What the exercise asks: Reproduce this listing from its first line through the line with "let s := sbox_inv_layer (m_layer_inv (s ^^ (k1 ^^ rc 6)))", inclusive, leaving out all that follows.

Data records:
Definition shift_rows_inv (x : Z) : Z :=
  let row0 := x .& nth 0 ROW_MASK 0 in
  let row1 := x .& nth 1 ROW_MASK 0 in
  let row2 := x .& nth 2 ROW_MASK 0 in
  let row3 := x .& nth 3 ROW_MASK 0 in
  row0 .| rotate_right 64 row1 16 .| rotate_left 64 row2 32 .| rotate_left 64 row3 16.

Definition m_layer (x : Z) : Z := shift_rows (m_prime x).
Definition m_layer_inv (x : Z) : Z := m_prime (shift_rows_inv x).

(** ** The cipher *)

Definition rc (i : nat) : Z := nth i RC 0.

Definition prince_core_encrypt (block k1 : Z) : Z :=
  let s := block in
  let s := s ^^ (k1 ^^ rc 0) in
  let s := m_layer (sbox_layer s) ^^ (rc 1 ^^ k1) in
  let s := m_layer (sbox_layer s) ^^ (rc 2 ^^ k1) in
  let s := m_layer (sbox_layer s) ^^ (rc 3 ^^ k1) in
  let s := m_layer (sbox_layer s) ^^ (rc 4 ^^ k1) in
  let s := m_layer (sbox_layer s) ^^ (rc 5 ^^ k1) in
  let s := sbox_layer s in
  let s := m_prime s in
  let s := sbox_inv_layer s in
  let s := sbox_inv_layer (m_layer_inv (s ^^ (k1 ^^ rc 6))) in
  let s := sbox_inv_layer (m_layer_inv (s ^^ (k1 ^^ rc 7))) in
  let s := sbox_inv_layer (m_layer_inv (s ^^ (k1 ^^ rc 8))) in
  let s := sbox_inv_layer (m_layer_inv (s ^^ (k1 ^^ rc 9))) in
  let s := sbox_inv_layer (m_layer_inv (s ^^ (k1 ^^ rc 10))) in
  let s := s ^^ (k1 ^^ rc 11) in
  s.

Definition prince_encrypt (block : Z) (key : list Z) : Z :=
  let k0 := from_be_bytes (take 8 key) in
  let k1 := from_be_bytes (take 8 (drop 8 key)) in
  let k0_prime := rotate_right 64 k0 1 ^^ (k0 >> 63) in
  let input := block ^^ k0 in
  let core_out := prince_core_encrypt input k1 in
  core_out ^^ k0_prime.

Definition prince_decrypt (block : Z) (key : list Z) : Z :=
  let k0 := from_be_bytes (take 8 key) in
  let k1 := from_be_bytes (take 8 (drop 8 key)) in
  let k0_prime := rotate_right 64 k0 1 ^^ (k0 >> 63) in
  let k1_dec := k1 ^^ ALPHA in
  let input := block ^^ k0_prime in
  let core_out := prince_core_encrypt input k1_dec in
  core_out ^^ k0.

(** ** Known answers (the vectors of the unit tests) *)

Example prince_tv1 : prince_encrypt 0 (replicate 16 0) = 0x818665aa0d02dfda.
Proof. vm_compute. reflexivity. Qed.

Example prince_tv2 : prince_encrypt 0xffffffffffffffff (replicate 16 0) = 0x604ae6ca03c20ada.
Proof. vm_compute. reflexivity. Qed.

Example prince_tv3 :
  prince_encrypt 0x0123456789abcdef
    (replicate 8 0 ++ [0xfe; 0xdc; 0xba; 0x98; 0x76; 0x54; 0x32; 0x10]) = 0xae25ad3ca8fa9ccf.
Proof. vm_compute. reflexivity. Qed.

(** ** The S-box layers *)

(** Both S-box layers are the same nibble-wise substitution, by their table. *)
Definition nibble_subst (tbl : list Z) (x : Z) : Z :=
  undigits 4 (map (fun d => nth (Z.to_nat d) tbl 0) (digits 4 16 x)).

Lemma nth_uN w (tbl : list Z) k : 0 <= w -> Forall (uN w) tbl -> uN w (nth k tbl 0).
Proof. intros Hw H. revert k. induction H; intros [|k]; simpl; auto with word. Qed.

(** Turns [d0 | d1 << w | ...] into [undigits w [d0; d1; ...]]. *)
Ltac lor_digits w H :=
  repeat rewrite (shl_small w) by (lia || apply H);
  rewrite <- (lor_from_eq w) by (lia || (repeat constructor; apply H));
  cbn [lor_from];
  repeat match goal with |- Z.lor _ _ = Z.lor _ _ => apply f_equal2 end; reflexivity.

Lemma sbox_layer_subst x : sbox_layer x = nibble_subst SBOX x.
Proof.
  unfold sbox_layer, nibble_subst. rewrite digits_map by lia. cbv zeta. cbn [map seq].
  assert (forall k, uN 4 (nth k SBOX 0)) as HS
    by (intros; apply nth_uN; [lia|repeat constructor; done]).
  lor_digits 4 HS.
Qed.

Lemma sbox_inv_layer_subst x : sbox_inv_layer x = nibble_subst SBOX_INV x.
Proof.
  unfold sbox_inv_layer, nibble_subst. rewrite digits_map by lia. cbv zeta. cbn [map seq].
  assert (forall k, uN 4 (nth k SBOX_INV 0)) as HS
    by (intros; apply nth_uN; [lia|repeat constructor; done]).
  lor_digits 4 HS.
Qed.

Lemma uN_nibble_subst tbl x : Forall (uN 4) tbl -> uN 64 (nibble_subst tbl x).
Proof.
  intros Ht. unfold nibble_subst.
  apply (uN_weaken (4 * Z.of_nat (length (map (fun d => nth (Z.to_nat d) tbl 0) (digits 4 16 x))))).
  - rewrite length_map, length_digits. lia.
  - apply uN_undigits; [lia|]. apply Forall_map, Forall_true. intros; simpl. by apply nth_uN.
Qed.

(** Two tables that undo each other on nibbles give layers that undo each other. *)
Lemma nibble_subst_inv t1 t2 x :
  Forall (uN 4) t1 ->
  (forall d, uN 4 d -> nth (Z.to_nat (nth (Z.to_nat d) t1 0)) t2 0 = d) ->
  uN 64 x -> nibble_subst t2 (nibble_subst t1 x) = x.
Proof.
  intros Ht1 Hinv Hx. unfold nibble_subst.
  set (l := digits 4 16 x).
  replace 16%nat with (length (map (fun d => nth (Z.to_nat d) t1 0) l))
    by (unfold l; by rewrite length_map, length_digits).
  rewrite digits_undigits; [|lia|apply Forall_map, Forall_true; intros; simpl; by apply nth_uN].
  rewrite map_map.
  rewrite (map_ext_Forall _ (fun d => d)).
  - rewrite map_id. by apply undigits_digits.
  - eapply Forall_impl; [by apply digits_range|exact Hinv].
Qed.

Result:
Definition shift_rows_inv (x : Z) : Z :=
  let row0 := x .& nth 0 ROW_MASK 0 in
  let row1 := x .& nth 1 ROW_MASK 0 in
  let row2 := x .& nth 2 ROW_MASK 0 in
  let row3 := x .& nth 3 ROW_MASK 0 in
  row0 .| rotate_right 64 row1 16 .| rotate_left 64 row2 32 .| rotate_left 64 row3 16.

Definition m_layer (x : Z) : Z := shift_rows (m_prime x).
Definition m_layer_inv (x : Z) : Z := m_prime (shift_rows_inv x).

(** ** The cipher *)

Definition rc (i : nat) : Z := nth i RC 0.

Definition prince_core_encrypt (block k1 : Z) : Z :=
  let s := block in
  let s := s ^^ (k1 ^^ rc 0) in
  let s := m_layer (sbox_layer s) ^^ (rc 1 ^^ k1) in
  let s := m_layer (sbox_layer s) ^^ (rc 2 ^^ k1) in
  let s := m_layer (sbox_layer s) ^^ (rc 3 ^^ k1) in
  let s := m_layer (sbox_layer s) ^^ (rc 4 ^^ k1) in
  let s := m_layer (sbox_layer s) ^^ (rc 5 ^^ k1) in
  let s := sbox_layer s in
  let s := m_prime s in
  let s := sbox_inv_layer s in
  let s := sbox_inv_layer (m_layer_inv (s ^^ (k1 ^^ rc 6))) in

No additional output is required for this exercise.